Learning Shape Features and Abstractions in 3D Convolutional Neural Networks for Detecting Alzheimer's Disease
Md Motiur Rahman Sagar, Martin Dyrba

TL;DR
This paper investigates how 3D ConvNets learn shape features for Alzheimer's detection, exploring interpretability, network structure effects, and transfer learning to improve diagnostic accuracy.
Contribution
It introduces visualization techniques to analyze learned features in 3D ConvNets and examines the impact of network design choices and transfer learning on model performance.
Findings
LRP relevance maps highlight brain regions important for classification
Filter visualization reveals feature encoding across network layers
Transfer learning enhances feature learning and model accuracy
Abstract
Deep Neural Networks - especially Convolutional Neural Network (ConvNet) has become the state-of-the-art for image classification, pattern recognition and various computer vision tasks.

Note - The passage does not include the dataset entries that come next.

(* ===== verification/Wrappers.v ===== *)
(** * Wrappers of the C library around system calls (libc/src/fcntl/open.c,
    libc/src/unistd)

    What open, sleep and sleep_ms (usleep.c) do before they trap into the
    kernel: the conversion of open's flags into a [file_mode_t] and of times
    into ticks.  The system calls are arguments. *)
From S2P Require Import Prelude Fs.

(** fcntl.h; the source writes them in octal *)
Definition O_RDONLY : Z := 0x0.
Definition O_WRONLY : Z := 0x1.
Definition O_RDWR : Z := 0x2.
Definition O_ACCMODE : Z := 0x3.
Definition O_CREAT : Z := 0x40.
Definition O_EXCL : Z := 0x80.
Definition O_TRUNC : Z := 0x200.
Definition O_APPEND : Z := 0x400.
Definition O_DIRECTORY : Z := 0x10000.
Definition TIMER_FREQUENCY : Z := 1000.

Definition add_mode (flags flag mode out : Z) : Z := if Z.land flags flag =? 0 then out else Z.lor out mode.

Definition flags_converter (flags : Z) : Z :=
  let accmode := Z.land flags O_ACCMODE in
  let out :=
    if accmode =? O_RDONLY then FILE_OPEN_READ
    else if accmode =? O_WRONLY then FILE_OPEN_WRITE
    else if accmode =? O_RDWR then Z.lor FILE_OPEN_READ FILE_OPEN_WRITE
    else 0 in
  let out := add_mode flags O_TRUNC FILE_OPEN_TRUNCATE out in
  let out := add_mode flags O_CREAT FILE_OPEN_CREATE out in
  let out := add_mode flags O_EXCL FILE_OPEN_EXCLUSIVE out in
  let out := add_mode flags O_DIRECTORY FILE_OPEN_ONLYDIR out in
  add_mode flags O_APPEND FILE_OPEN_APPEND out.

Section calls.
Context {K : Type}.
Variable syscall_open : Z -> Z -> K -> outcome (Z * K).
Variable syscall_sleep : Z -> K -> outcome K.

Definition open (path flags : Z) (k : K) : outcome (Z * K) :=
  '(fd, k) ← syscall_open path (flags_converter flags) k;
  Ret (if fd <? 0 then -1 else fd, k).

Definition sleep (seconds : Z) (k : K) : outcome (Z * K) :=
  k ← syscall_sleep (u32 (seconds * TIMER_FREQUENCY)) k; Ret (0, k).

Definition sleep_ms (microseconds : Z) (k : K) : outcome (Z * K) :=
  k ← syscall_sleep (u32 (microseconds * TIMER_FREQUENCY) / 1000000) k; Ret (0, k).
End calls.

Lemma add_mode_spec flags i j out b : 0 <= i -> 0 <= j -> 0 <= b ->
  Z.testbit (add_mode flags (2 ^ i) (2 ^ j) out) b = Z.testbit out b || Z.testbit flags i && (j =? b).
Proof.
  intros Hi Hj Hb. unfold add_mode. rewrite <- (Z.shiftl_1_l i), mask_testbit by exact Hi.
  destruct (Z.testbit flags i); simpl negb; cbv iota; [|now rewrite orb_false_r].
  rewrite Z.lor_spec. f_equal. rewrite Z.pow2_bits_eqb by exact Hj. reflexivity.
Qed.

(** The access part of the mode. *)
Definition access_mode (accmode : Z) : Z := nth (Z.to_nat accmode) [FILE_OPEN_READ; FILE_OPEN_WRITE; Z.lor FILE_OPEN_READ FILE_OPEN_WRITE; 0] 0.

(** Every bit of the mode is decided by one flag: the two lowest by the access
    mode (neither is set for the access mode 3), the others by the flag of that
    name, whatever else is passed. *)
Theorem flags_converter_bits (flags : Z) :
  let bit := Z.testbit (flags_converter flags) in
  bit 0 = Z.testbit (access_mode (Z.land flags O_ACCMODE)) 0 /\ bit 1 = Z.testbit (access_mode (Z.land flags O_ACCMODE)) 1 /\
  bit 2 = Z.testbit flags 9 /\ bit 3 = Z.testbit flags 6 /\ bit 4 = Z.testbit flags 7 /\
  bit 5 = Z.testbit flags 16 /\ bit 6 = Z.testbit flags 10 /\ forall b, 7 <= b -> bit b = false.
Proof.
  cbv zeta. unfold flags_converter. set (acc := Z.land flags O_ACCMODE).
  assert (R : 0 <= acc < 4) by (unfold acc; change O_ACCMODE with (Z.ones 2); rewrite Z.land_ones by lia; apply Z.mod_pos_bound; lia).
  set (out := if acc =? O_RDONLY then _ else _).
  assert (A : out = access_mode acc).
  { unfold out. clearbody acc. revert R. clear. intros R.
    assert (acc = 0 \/ acc = 1 \/ acc = 2 \/ acc = 3) as [-> | [-> | [-> | ->]]] by lia; reflexivity. }
  assert (H : forall b, 2 <= b -> Z.testbit out b = false).
  { intros b Hb. rewrite A. clearbody acc. clear - R Hb. apply (Z.bits_above_log2); [|].
    - assert (acc = 0 \/ acc = 1 \/ acc = 2 \/ acc = 3) as [-> | [-> | [-> | ->]]] by lia; vm_compute; congruence.
    - enough (Z.log2 (access_mode acc) <= 1) by lia.
      assert (acc = 0 \/ acc = 1 \/ acc = 2 \/ acc = 3) as [-> | [-> | [-> | ->]]] by lia; vm_compute; congruence. }
  clearbody out. subst out.
  change O_TRUNC with (2 ^ 9). change O_CREAT with (2 ^ 6). change O_EXCL with (2 ^ 7). change O_DIRECTORY with (2 ^ 16). change O_APPEND with (2 ^ 10).
  change FILE_OPEN_TRUNCATE with (2 ^ 2). change FILE_OPEN_CREATE with (2 ^ 3). change FILE_OPEN_EXCLUSIVE with (2 ^ 4).
  change FILE_OPEN_ONLYDIR with (2 ^ 5). change FILE_OPEN_APPEND with (2 ^ 6).
  do 7 (split; [rewrite !add_mode_spec by lia; cbn [Z.eqb Pos.eqb]; rewrite ?andb_false_r, ?andb_true_r, ?orb_false_r, ?H by lia; reflexivity|]).
  intros b Hb. rewrite !add_mode_spec, H by lia. replace (2 =? b) with false by lia. replace (3 =? b) with false by lia.
  replace (4 =? b) with false by lia. replace (5 =? b) with false by lia. replace (6 =? b) with false by lia. now rewrite !andb_false_r.
Qed.

(** sleep and sleep_ms ask for the ticks of a millisecond each, rounded down,
    as long as the product with the frequency fits into 32 bits: up to 49 days
    for seconds, 4.29 seconds for microseconds. *)
Theorem sleep_ticks {K : Type} (syscall_sleep : Z -> K -> outcome K) (n : Z) (k : K) :
  0 <= n <= 4294967 ->
  sleep syscall_sleep n k = (k ← syscall_sleep (n * 1000) k; Ret (0, k)) /\
  sleep_ms syscall_sleep n k = (k ← syscall_sleep (n / 1000) k; Ret (0, k)).
Proof.
  intros Hn. unfold sleep, sleep_ms, TIMER_FREQUENCY. rewrite u32_small by lia.
  replace (n * 1000 / 1000000) with (n / 1000); [now split|].
  replace (n * 1000 / 1000000) with (n * 1000 / (1000 * 1000)) by reflexivity. now rewrite Z.div_mul_cancel_r by lia.
Qed.

(** Five seconds in microseconds are over by then: the sleep is 705 ms. *)
Example sleep_wraps : sleep_ms (fun t (_ : Z) => Ret t) 5000000 0 = Ret (0, 705).
Proof. reflexivity. Qed.

(** open("f", O_WRONLY | O_CREAT | O_APPEND) *)
Example open_append : open (fun _ mode (_ : Z) => Ret (3, mode)) 0 (Z.lor O_WRONLY (Z.lor O_CREAT O_APPEND)) 0 =
  Ret (3, Z.lor FILE_OPEN_WRITE (Z.lor FILE_OPEN_CREATE FILE_OPEN_APPEND)).
Proof. reflexivity. Qed.
(** * Reddit incident harvester: a shallow embedding of [reddit_extractor.py]

    The development follows the source file top-down: text helpers and the
    keyword vocabulary, the regular expressions of the urgency patterns,
    [score_post], the retrying fetcher [get_json], the page walker
    [list_new_posts], the comment fetcher [list_comments] and the orchestrator
    [harvest]; then the [.env] loader [load_dotenv_from] and the OAuth helper
    [RedditAuth].

    Modelling conventions.
    - Python [str] values are Rocq [string]s and are read as ASCII text:
      [lower], [\s], [\w] and [\b] have their ASCII meaning.
    - Python numbers ([int], [float]) are exact rationals [Q]; [round(s, 2)]
      is rounding to the nearest hundredth, ties to even.
    - Parsed JSON payloads are values of type [json]; a Python [dict] is an
      association list read through [lookup] (first binding wins).
    - A Python exception is the outcome [Raise e]; the network is a script
      of HTTP outcomes, consumed one per request.
    - [os.environ] is an association list; the clock and the reply to the
      token request are arguments of the OAuth helper. *)

From Stdlib Require Import ZArith QArith Qround List String Ascii Bool Lia.
From Stdlib Require Import Permutation Sorted Lqa.
Import ListNotations.

Set Implicit Arguments.

(* ------------------------------------------------------------------ *)
(** ** Text *)

Module Text.

Definition code (c : ascii) : N := N_of_ascii c.

Definition between (lo hi : N) (c : ascii) : bool :=
  (N.leb lo (code c) && N.leb (code c) hi)%bool.
(** C2.  When [compileScript] returns for an entry script, the file was
    read and parsed, and the compiler was called once, on that program, and
    returned some variables.  For the stage (no [stageVariables];
    [variables] is the global table) each of them is in the global table
    under its name, and the variable stored there has its global flag set,
    whatever the flag of the variable found was; its name, type and export
    name are those of the variable found.  For a sprite each global one is
    in the global table and each other one in the sprite's table; the
    global table gains only names of global variables and the sprite's
    table only names of the others. *)
Theorem compileScript_classifies (e : string) (base : ModuleDefs)
    (sv : option VarTable) (L : VarTable) (w w' : World) (ws : Workspace)
    (tabs : option VarTable * VarTable) :
  String.eqb e "" = false ->
  compileScript (Some e) base sv L w = (Ok (ws, tabs), w') ->
  exists m program result,
    compilerCalls w' = compilerCalls w ++ [m]
    /\ m_filename m = fullPathOf e
    /\ (exists src, readFileSync (fullPathOf e) = Ok src
                    /\ parse src = Ok program)
    /\ compile m program = Ok result
    /\ let found := values (r_variables result) in
       match sv with
       | None =>
           fst tabs = None
           /\ (forall v d, In (v, d) found ->
               exists v' d' g, In (v', d') found /\ v_name v' = v_name v
                 /\ get (snd tabs) (v_name v) = Some (g, d')
                 /\ v_isGlobal g = true
                 /\ v_name g = v_name v' /\ v_type g = v_type v'
                 /\ v_exportName g = v_exportName v')
           /\ (forall name, has (snd tabs) name = true ->
               has L name = true
               \/ exists v d, In (v, d) found /\ v_name v = name)
       | Some G =>
           exists G', fst tabs = Some G'
           /\ (forall v d, In (v, d) found -> v_isGlobal v = true ->
               exists v' d', In (v', d') found /\ v_isGlobal v' = true
                 /\ v_name v' = v_name v
                 /\ get G' (v_name v) = Some (v', d'))
           /\ (forall v d, In (v, d) found -> v_isGlobal v = false ->
               exists v' d', In (v', d') found /\ v_isGlobal v' = false
                 /\ v_name v' = v_name v
                 /\ get (snd tabs) (v_name v) = Some (v', d'))
           /\ (forall name, has G' name = true ->
               has G name = true
               \/ exists v d, In (v, d) found /\ v_isGlobal v = true
                              /\ v_name v = name)
           /\ (forall name, has (snd tabs) name = true ->
               has L name = true
               \/ exists v d, In (v, d) found /\ v_isGlobal v = false
                              /\ v_name v = name)
       end.
Proof.
  intros Hne Hrun. apply String.eqb_neq in Hne.
  destruct (compileScript_entry _ _ _ _ _ _ _ Hne Hrun)
    as (_ & _ & _ & _ & Hok).
  destruct (Hok ws tabs eq_refl)
    as (src & program & result & Hread & Hparse & Hcomp & Hcalls & _ & Htabs).
  eexists _, program, result. split; [exact Hcalls|]. split; [reflexivity|].
  split; [exists src; split; assumption|]. split; [exact Hcomp|].
  cbv zeta. subst tabs. unfold tablesAfter. destruct sv as [G|]; simpl.
  - exists (fst (collectSprite (values (r_variables result)) G L)).
    rewrite collectSprite_split; simpl. split; [reflexivity|].
    repeat split.
    + intros v d Hin Hg.
      destruct (get_fold_set_In (fun vd => v_name (fst vd))
                  (fun vd => (fst vd, snd vd))
                  (filter (fun vd => v_isGlobal (fst vd)) (values (r_variables result)))
                  G (v, d)) as ([v' d'] & Hin' & Hk & Hget).
      { apply filter_In. auto. }
      apply filter_In in Hin'. simpl in *. exists v', d'. tauto.
    + intros v d Hin Hg.
      destruct (get_fold_set_In (fun vd => v_name (fst vd))
                  (fun vd => (fst vd, snd vd))
                  (filter (fun vd => negb (v_isGlobal (fst vd))) (values (r_variables result)))
                  L (v, d)) as ([v' d'] & Hin' & Hk & Hget).
      { apply filter_In. simpl. rewrite Hg. auto. }
      apply filter_In in Hin'. simpl in *. exists v', d'.
      destruct Hin' as [Hin' Hl]. apply negb_true_iff in Hl. tauto.
    + intros name Hh. apply has_fold_set_inv in Hh.
      destruct Hh as [Hh|([v d] & Hin & Hk)]; auto. right.
      apply filter_In in Hin. simpl in *. exists v, d. tauto.
    + intros name Hh. apply has_fold_set_inv in Hh.
      destruct Hh as [Hh|([v d] & Hin & Hk)]; auto. right.
      apply filter_In in Hin. simpl in *. exists v, d.
      destruct Hin as [Hin Hl]. apply negb_true_iff in Hl. tauto.
  - unfold collectStage. split; [reflexivity|]. split.
    + intros v d Hin.
      destruct (get_fold_set_In (fun vd => v_name (fst vd))
                  (fun vd => (markGlobal (fst vd), snd vd))
                  (values (r_variables result)) L (v, d) Hin)
        as ([v' d'] & Hin' & Hk & Hget).
      simpl in *. exists v', d', (markGlobal v').
      split; [exact Hin'|]. split; [exact Hk|]. split; [exact Hget|].
      split; [reflexivity|]. split; [reflexivity|]. split; reflexivity.
    + intros name Hh.
      apply (has_fold_set_inv (fun vd => v_name (fst vd))
               (fun vd => (markGlobal (fst vd), snd vd))) in Hh.
      destruct Hh as [Hh|([v d] & Hin & Hk)]; auto. right.
      simpl in *. exists v, d. tauto.
Qed.
(** X3.  Trimming early loses nothing a later call would keep: when no
    stored timestamp is ahead of the first clock reading, trimming at that
    reading and then at a later one is trimming at the later one. *)
Theorem trim_then_later now now' minutes h :
  now ≤ now' → Forall (λ e, e.1 ≤ now) h →
  trim now' minutes (trim now minutes h) = trim now' minutes h.
Proof.
  intros Hle Hpast. unfold trim.
  induction Hpast as [|e h He Hpast IH]; [done|].
  rewrite (filter_cons _ e h). case_decide as Hin.
  - rewrite !filter_cons. by rewrite IH.
  - rewrite filter_cons. rewrite decide_False; [done|].
    intros Hin'. apply Hin.
    apply Is_true_true in Hin'. apply Is_true_true.
    apply in_window_spec in Hin' as [_ Hold]. apply in_window_spec. split.
    + unfold total_seconds, Qle. simpl. lia.
    + eapply Qle_trans; [|exact Hold]. apply total_seconds_le. lia.
Qed.

(** X5.  With the display and the train on the track, at positions in
    [[0, track_length)], the gap is not negative and not more than one
    lap. *)
Theorem gap_on_track cfg data :
  (0 <= display_trackmarker cfg < track_length cfg)%Q →
  (0 <= trackmarker data < track_length cfg)%Q →
  (0 <= gap cfg data <= track_length cfg)%Q.
Proof.
  intros [Hd0 HdL] [Hp0 HpL]. unfold gap, wrap.
  destruct (Qlt_bool (display_trackmarker cfg - trackmarker data) 0) eqn:E.
  - apply Qlt_bool_true in E. split; lra.
  - apply Qlt_bool_false in E. split; lra.
Qed.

ConvNet has a huge potential in medical domain for analyzing medical data to diagnose diseases in an efficient way. Based on extracted features by ConvNet model from MRI data, early diagnosis is very crucial for preventing progress and treating the Alzheimer's disease. Despite having the ability to deliver great performance, absence of interpretability of the model's decision can lead to misdiagnosis which can be life threatening. In this thesis, learned shape features and abstractions by 3D ConvNets for detecting Alzheimer's disease were investigated using various visualization techniques. How changes in network structures, used filters sizes and filters shapes affects the overall performance and…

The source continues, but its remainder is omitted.